# **Principal Component Analysis (PCA) - II**


**objectives:**

In this Jupyter Notebook we continue with **Principal Component Analysis (PCA)**. The general learning goal is twofold:

1. Deeper understanding of principal component scores and principal directions
2. Understand how much variation each principal component explains, and how to reduce the dimensionality based on this measure

> - [A] Importing
> - [B] Centering (demeaning) the variables in your data
> - [C] PCA on the 2 length variables in the Iris dataset
> - [D] Properties of the principal component scores
> - [E] PCA on the full Iris data set
> - [F] Explained variance by each principal component
> - [G] [G] Dimensionality reduction using PCA



---
## **[A] Importing**

We import the same packages and data as in the previous lecture:

In [None]:
import numpy as np
import pandas as pd

import matplotlib.pyplot as plt
import seaborn as sns
sns.set()

from sklearn.decomposition import PCA
from sklearn import datasets

iris = datasets.load_iris()

# Load X, y, variable labels for the Iris data set
X = iris.data
y = iris.target
variable_labels = iris.feature_names

# Create a dataframe for X
X = pd.DataFrame(X, columns=variable_labels)
X_only_length = X.loc[:, ['sepal length (cm)', 'petal length (cm)']]

---
## **[B] Centering (demeaning) the variables in your data**

In the previous lecture we have seen that the PCA functionality in scikit-learn automatically centers (demeans) the variables in your data, such that each column has zero mean.


In [None]:
X_only_length_centered = X_only_length - X_only_length.mean()
X_only_length_centered.mean().round(6)

A benefit of centering your data is that it facilitates interpretation.
- A **positive value** for an (observation, variable) pair indicates that this observation has an **above average** value
- A **negative value** for an (observation, variable) pair indicates that this observation has a **below average** value

For example, consider the first observation (index 0) after centering:

In [None]:
X_only_length_centered.iloc[0]

Both values are negative, implying that the 1st observation in our data has a below average sepal length and petal length. We can manually confirm this:

In [None]:
X_only_length.iloc[0]

Comparing that against the average values:

In [None]:
X_only_length.mean()

Indeed this shows that both values are below average.

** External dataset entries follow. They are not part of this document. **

(* ===== verification/Floors.v ===== *)
(** * Floors and stairs (src/commands/doom/p_floor.c) *)
From S2P Require Import Prelude MFixed MRandom GameTypes Thinkers SectorSearch MovePlane.
#[local] Open Scope doom_scope.

(** [floor_e] and [stair_e] *)
Definition lowerFloor : Z := 0.
Definition lowerFloorToLowest : Z := 1.
Definition turboLower : Z := 2.
Definition raiseFloor : Z := 3.
Definition raiseFloorToNearest : Z := 4.
Definition raiseToTexture : Z := 5.
Definition lowerAndChange : Z := 6.
Definition raiseFloor24 : Z := 7.
Definition raiseFloor24AndChange : Z := 8.
Definition raiseFloorCrush : Z := 9.
Definition raiseFloorTurbo : Z := 10.
Definition donutRaise : Z := 11.
Definition raiseFloor512 : Z := 12.
Definition build8 : Z := 0.
Definition turbo16 : Z := 1.

Definition FLOORSPEED : Z := FRACUNIT.

(** The heights of the textures of the WAD (r_data.c). *)
Class Textures := textureheight : list Z.

Section floors.
Context {A : Arch} {im : Image} {C : Crush} {H : Heap} {tx : Textures}.

Definition get_floor (self : Z) (w : world) : outcome FloorMove.floormove_t :=
  match thing_at self (gm w) with Some (TFloor f) => Ret f | _ => Undef end.
Definition put_floor (self : Z) (f : FloorMove.floormove_t) (w : world) : world := w <| gm ::= put_thing self (TFloor f) |>.
Definition floor_sound (f : FloorMove.floormove_t) (s : sound) (w : world) : world := S_StartSound (Some (org_sector (FloorMove.sector f))) s w.

(** [floor->sector->special = floor->newspecial; floor->sector->floorpic = floor->texture] *)
Definition change_floor (f : FloorMove.floormove_t) (sec : Sector.doomsector_t) : Sector.doomsector_t :=
  sec <| Sector.special := i16 (FloorMove.newspecial f) |> <| Sector.floorpic := FloorMove.texture f |>.

Definition T_MoveFloor (self : Z) (w : world) : outcome world :=
  let* f := get_floor self w in
  let* '(res, w) := T_MovePlane (FloorMove.sector f) (FloorMove.speed f) (FloorMove.floordestheight f) (FloorMove.crush f) 0
                      (FloorMove.direction f) w in
  let* f := get_floor self w in
  let w := if negb (has_flag (leveltime (gm w)) 7) then floor_sound f sfx_stnmov w else w in
  match res with
  | pastdest =>
      let* w := on_game (set_specialdata (FloorMove.sector f) 0) w in
      let changes := (FloorMove.direction f =? 1) && (FloorMove.type f =? donutRaise) ||
                     (FloorMove.direction f =? -1) && (FloorMove.type f =? lowerAndChange) in
      let* w := (if changes then upd_sector (FloorMove.sector f) (change_floor f) w else Ret w) in
      let* w := on_game (P_RemoveThinker self) w in
      Ret (floor_sound f sfx_pstop w)
  | _ => Ret w
  end.

(** ** The lines of a sector (p_spec.c) *)
Definition line_of (currentSector line : nat) (g : game) : outcome Line.line_t :=
  let* sec := of_option (sectors g !! currentSector) in
  let* l := of_option (Sector.lines sec !! line) in
  of_option (lines g !! l).
Definition getSide (currentSector line side : nat) (g : game) : outcome Side.side_t :=
  let* li := line_of currentSector line g in
  let* num := of_option (Line.sidenum li !! side) in
  if num <? 0 then Undef else of_option (sides g !! Z.to_nat num).
Definition getSector (currentSector line side : nat) (g : game) : outcome Z :=
  let* si := getSide currentSector line side g in Ret (Side.sector si).
Definition twoSided (sector line : nat) (g : game) : outcome bool :=
  let* li := line_of sector line g in Ret (has_flag (Line.flags li) ML_TWOSIDED).

(** ** EV_DoFloor *)

(** [if (side->bottomtexture >= 0) if (textureheight[...] < minsize) minsize = ...] *)
Definition lower_texture (si : Side.side_t) (minsize : Z) : outcome Z :=
  if Side.bottomtexture si >=? 0 then
    let* h := get textureheight (Side.bottomtexture si) in
    Ret (if h <? minsize then h else minsize)
  else Ret minsize.
(** The loop of [raiseToTexture], over the [n] lines from number [i] on. *)
Fixpoint shortest_texture (secnum i n : nat) (minsize : Z) (g : game) : outcome Z :=
  match n with
  | O => Ret minsize
  | S n =>
      let* two := twoSided secnum i g in
      let* minsize :=
        (if two : bool then
           let* si := getSide secnum i 0 g in
           let* minsize := lower_texture si minsize in
           let* si := getSide secnum i 1 g in
           lower_texture si minsize
         else Ret minsize) in
      shortest_texture secnum (S i) n minsize g
  end.

(** The loop of [lowerAndChange]. Its bound is [sec->linecount] and its body
    assigns to [sec]: [cur] is the sector that [sec] points to. *)
Fixpoint find_change (fuel secnum cur i : nat) (f : FloorMove.floormove_t) (g : game) : outcome FloorMove.floormove_t :=
  match fuel with
  | O => NoFuel
  | S fuel =>
      let* sec := of_option (sectors g !! cur) in
      if bool_decide (i < length (Sector.lines sec))%nat then
        let* two := twoSided secnum i g in
        if two : bool then
          let* si := getSide secnum i 0 g in
          let* other := (if Side.sector si =? Z.of_nat secnum then getSector secnum i 1 g else getSector secnum i 0 g) in
          if other <? 0 then Undef else
          let* sec := of_option (sectors g !! Z.to_nat other) in
          if Sector.floorheight sec =? FloorMove.floordestheight f
          then Ret (f <| FloorMove.texture := Sector.floorpic sec |> <| FloorMove.newspecial := Sector.special sec |>)
          else find_change fuel secnum (Z.to_nat other) (S i) f g
        else find_change fuel secnum cur (S i) f g
      else Ret f
  end.

(** The switch: the floor is sent to [dest] with the speed and direction. *)
Definition send (f : FloorMove.floormove_t) (secnum : nat) (direction speed dest : Z) : FloorMove.floormove_t :=
  f <| FloorMove.direction := direction |> <| FloorMove.sector := Z.of_nat secnum |> <| FloorMove.speed := speed |>
    <| FloorMove.floordestheight := dest |>.

Definition floor_setup (li : Line.line_t) (floortype : Z) (secnum : nat) (f : FloorMove.floormove_t) (w : world) :
  outcome (FloorMove.floormove_t * world) :=
  let* sec := get_sector (Z.of_nat secnum) w in
  let floor := Sector.floorheight sec in
  let g := gm w in
  if floortype =? lowerFloor then
    let* h := P_FindHighestFloorSurrounding g secnum in Ret (send f secnum (-1) FLOORSPEED h, w)
  else if floortype =? lowerFloorToLowest then
    let* h := P_FindLowestFloorSurrounding g secnum in Ret (send f secnum (-1) FLOORSPEED h, w)
  else if floortype =? turboLower then
    let* h := P_FindHighestFloorSurrounding g secnum in
    Ret (send f secnum (-1) (FLOORSPEED * 4) (if negb (h =? floor) then i32 (h + 8 * FRACUNIT) else h), w)
  else if (floortype =? raiseFloorCrush) || (floortype =? raiseFloor) then
    let f := if floortype =? raiseFloorCrush then f <| FloorMove.crush := 1 |> else f in
    let* h := P_FindLowestCeilingSurrounding g secnum in
    let h := if h >? Sector.ceilingheight sec then Sector.ceilingheight sec else h in
    Ret (send f secnum 1 FLOORSPEED (i32 (h - 8 * FRACUNIT * of_bool (floortype =? raiseFloorCrush))), w)
  else if floortype =? raiseFloorTurbo then
    let* h := P_FindNextHighestFloor g secnum floor in Ret (send f secnum 1 (FLOORSPEED * 4) h, w)
  else if floortype =? raiseFloorToNearest then
    let* h := P_FindNextHighestFloor g secnum floor in Ret (send f secnum 1 FLOORSPEED h, w)
  else if floortype =? raiseFloor24 then Ret (send f secnum 1 FLOORSPEED (i32 (floor + 24 * FRACUNIT)), w)
  else if floortype =? raiseFloor512 then Ret (send f secnum 1 FLOORSPEED (i32 (floor + 512 * FRACUNIT)), w)
  else if floortype =? raiseFloor24AndChange then
    let* front := of_option (Line.frontsector li) in
    let* fs := get_sector (Z.of_nat front) w in
    let* w := upd_sector (Z.of_nat secnum) (fun sec => sec <| Sector.floorpic := Sector.floorpic fs |>) w in
    let* fs := get_sector (Z.of_nat front) w in
    let* w := upd_sector (Z.of_nat secnum) (fun sec => sec <| Sector.special := Sector.special fs |>) w in
    Ret (send f secnum 1 FLOORSPEED (i32 (floor + 24 * FRACUNIT)), w)
  else if floortype =? raiseToTexture then
    let* minsize := shortest_texture secnum 0 (length (Sector.lines sec)) INT_MAX g in
    Ret (send f secnum 1 FLOORSPEED (i32 (floor + minsize)), w)
  else if floortype =? lowerAndChange then
    let* h := P_FindLowestFloorSurrounding g secnum in
    let f := (send f secnum (-1) FLOORSPEED h) <| FloorMove.texture := Sector.floorpic sec |> in
    let* f := find_change (S (length (Sector.lines sec))) secnum secnum 0 f g in
    Ret (f, w)
  else Ret (f, w).

(** The body of the loop: with the result so far. *)
Definition start_floor (li : Line.line_t) (floortype : Z) (secnum : nat) (st : Z * world) : outcome (Z * world) :=
  let '(rtn, w) := st in
  let* sec := get_sector (Z.of_nat secnum) w in
  if truth (Sector.specialdata sec) then Ret (rtn, w)
  else
    let* self := heap_malloc w in
    let w := w <| gm ::= P_AddThinker self (TFloor (raw_floor self)) |> in
    let* w := on_game (set_specialdata (Z.of_nat secnum) self) w in
    let f := (raw_floor self) <| FloorMove.thinker ::= set_function GameTypes.T_MoveFloor |> <| FloorMove.type := floortype |>
               <| FloorMove.crush := 0 |> in
    let* '(f, w) := floor_setup li floortype secnum f w in
    Ret (1, put_floor self f w).

Definition EV_DoFloor (li : Line.line_t) (floortype : Z) (w : world) : outcome (Z * world) :=
  for_tagged (fun st : Z * world => gm st.2) (S (length (sectors (gm w)))) (Line.tag li) (-1) (start_floor li floortype) (0, w).

(** ** EV_BuildStairs *)

(** A new step: neither its [type] nor [crush] is set. *)
Definition new_step (secnum : nat) (speed height : Z) (w : world) : outcome world :=
  let* self := heap_malloc w in
  let w := w <| gm ::= P_AddThinker self (TFloor (raw_floor self)) |> in
  let* w := on_game (set_specialdata (Z.of_nat secnum) self) w in
  let f := (raw_floor self) <| FloorMove.thinker ::= set_function GameTypes.T_MoveFloor |> <| FloorMove.direction := 1 |>
             <| FloorMove.sector := Z.of_nat secnum |> <| FloorMove.speed := speed |> <| FloorMove.floordestheight := height |> in
  Ret (put_floor self f w).

(** The [for] loop: the next sector to raise, and the height it gets. *)
Fixpoint next_step (ls : list nat) (secnum : nat) (texture stairsize height : Z) (g : game) : outcome (Z * option nat) :=
  match ls with
  | [] => Ret (height, None)
  | l :: ls =>
      let* li := of_option (lines g !! l) in
      if negb (has_flag (Line.flags li) ML_TWOSIDED) then next_step ls secnum texture stairsize height g
      else
        let* front := of_option (Line.frontsector li) in
        if negb (bool_decide (secnum = front)) then next_step ls secnum texture stairsize height g
        else
          let* back := of_option (Line.backsector li) in
          let* tsec := of_option (sectors g !! back) in
          if negb (Sector.floorpic tsec =? texture) then next_step ls secnum texture stairsize height g
          else
            let height := i32 (height + stairsize) in
            if truth (Sector.specialdata tsec) then next_step ls secnum texture stairsize height g
            else Ret (height, Some back)
  end.

(** The [do ... while (ok)]: with the sector that [secnum] ends as. *)
Fixpoint build_steps (fuel secnum : nat) (texture speed stairsize height : Z) (w : world) : outcome (nat * world) :=
  match fuel with
  | O => NoFuel
  | S fuel =>
      let* sec := get_sector (Z.of_nat secnum) w in
      let* '(height, next) := next_step (Sector.lines sec) secnum texture stairsize height (gm w) in
      match next with
      | None => Ret (secnum, w)
      | Some n =>
          let* w := new_step n speed height w in
          build_steps fuel n texture speed stairsize height w
      end
  end.

(** The outer loop. Its variable [secnum] is the one that the inner loop
    changes; [speed] and [stairsize] keep their values for an unknown type. *)
Fixpoint build_stairs (fuel : nat) (tag type : Z) (secnum : Z) (speed stairsize : Z) (rtn : Z) (w : world) : outcome (Z * world) :=
  match fuel with
  | O => NoFuel
  | S fuel =>
      let secnum := P_FindSectorFromLineTag (gm w) tag secnum in
      if secnum >=? 0 then
        let* sec := get_sector secnum w in
        if truth (Sector.specialdata sec) then build_stairs fuel tag type secnum speed stairsize rtn w
        else
          let speed := if type =? build8 then FLOORSPEED ÷ 4 else if type =? turbo16 then FLOORSPEED * 4 else speed in
          let stairsize := if type =? build8 then 8 * FRACUNIT else if type =? turbo16 then 16 * FRACUNIT else stairsize in
          let height := i32 (Sector.floorheight sec + stairsize) in
          let texture := Sector.floorpic sec in
          let* w := new_step (Z.to_nat secnum) speed height w in
          let* '(last, w) := build_steps (S (length (sectors (gm w)))) (Z.to_nat secnum) texture speed stairsize height w in
          build_stairs fuel tag type (Z.of_nat last) speed stairsize 1 w
      else Ret (rtn, w)
  end.

(** Each turn starts a step in a free sector or goes on to a later sector. *)
Definition EV_BuildStairs (li : Line.line_t) (type : Z) (w : world) : outcome (Z * world) :=
  let n := length (sectors (gm w)) in
  build_stairs (S ((n + 1) * (n + 1))) (Line.tag li) type (-1) 0 0 0 w.
End floors.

Note that centering your data does **not** change the variance in your variables: 

In [None]:
X_only_length.var()

In [None]:
X_only_length_centered.var()

Because working with centered data is so useful, and to avoid any confusion, we will **overwrite** our `X` and `X_only_length` variables to be centered as well in the rest of this notebook:

In [None]:
X = X - X.mean()
X_only_length = X_only_length - X_only_length.mean()

---
## **[C] PCA on the 2 length variables in the Iris dataset**

We continue were we left of in the previous notebook, by running PCA on the dataset `X_only_length` that only contains the two length variables from the Iris dataset:

In [None]:
pca_only_length = PCA()
pca_only_length = pca_only_length.fit(X_only_length)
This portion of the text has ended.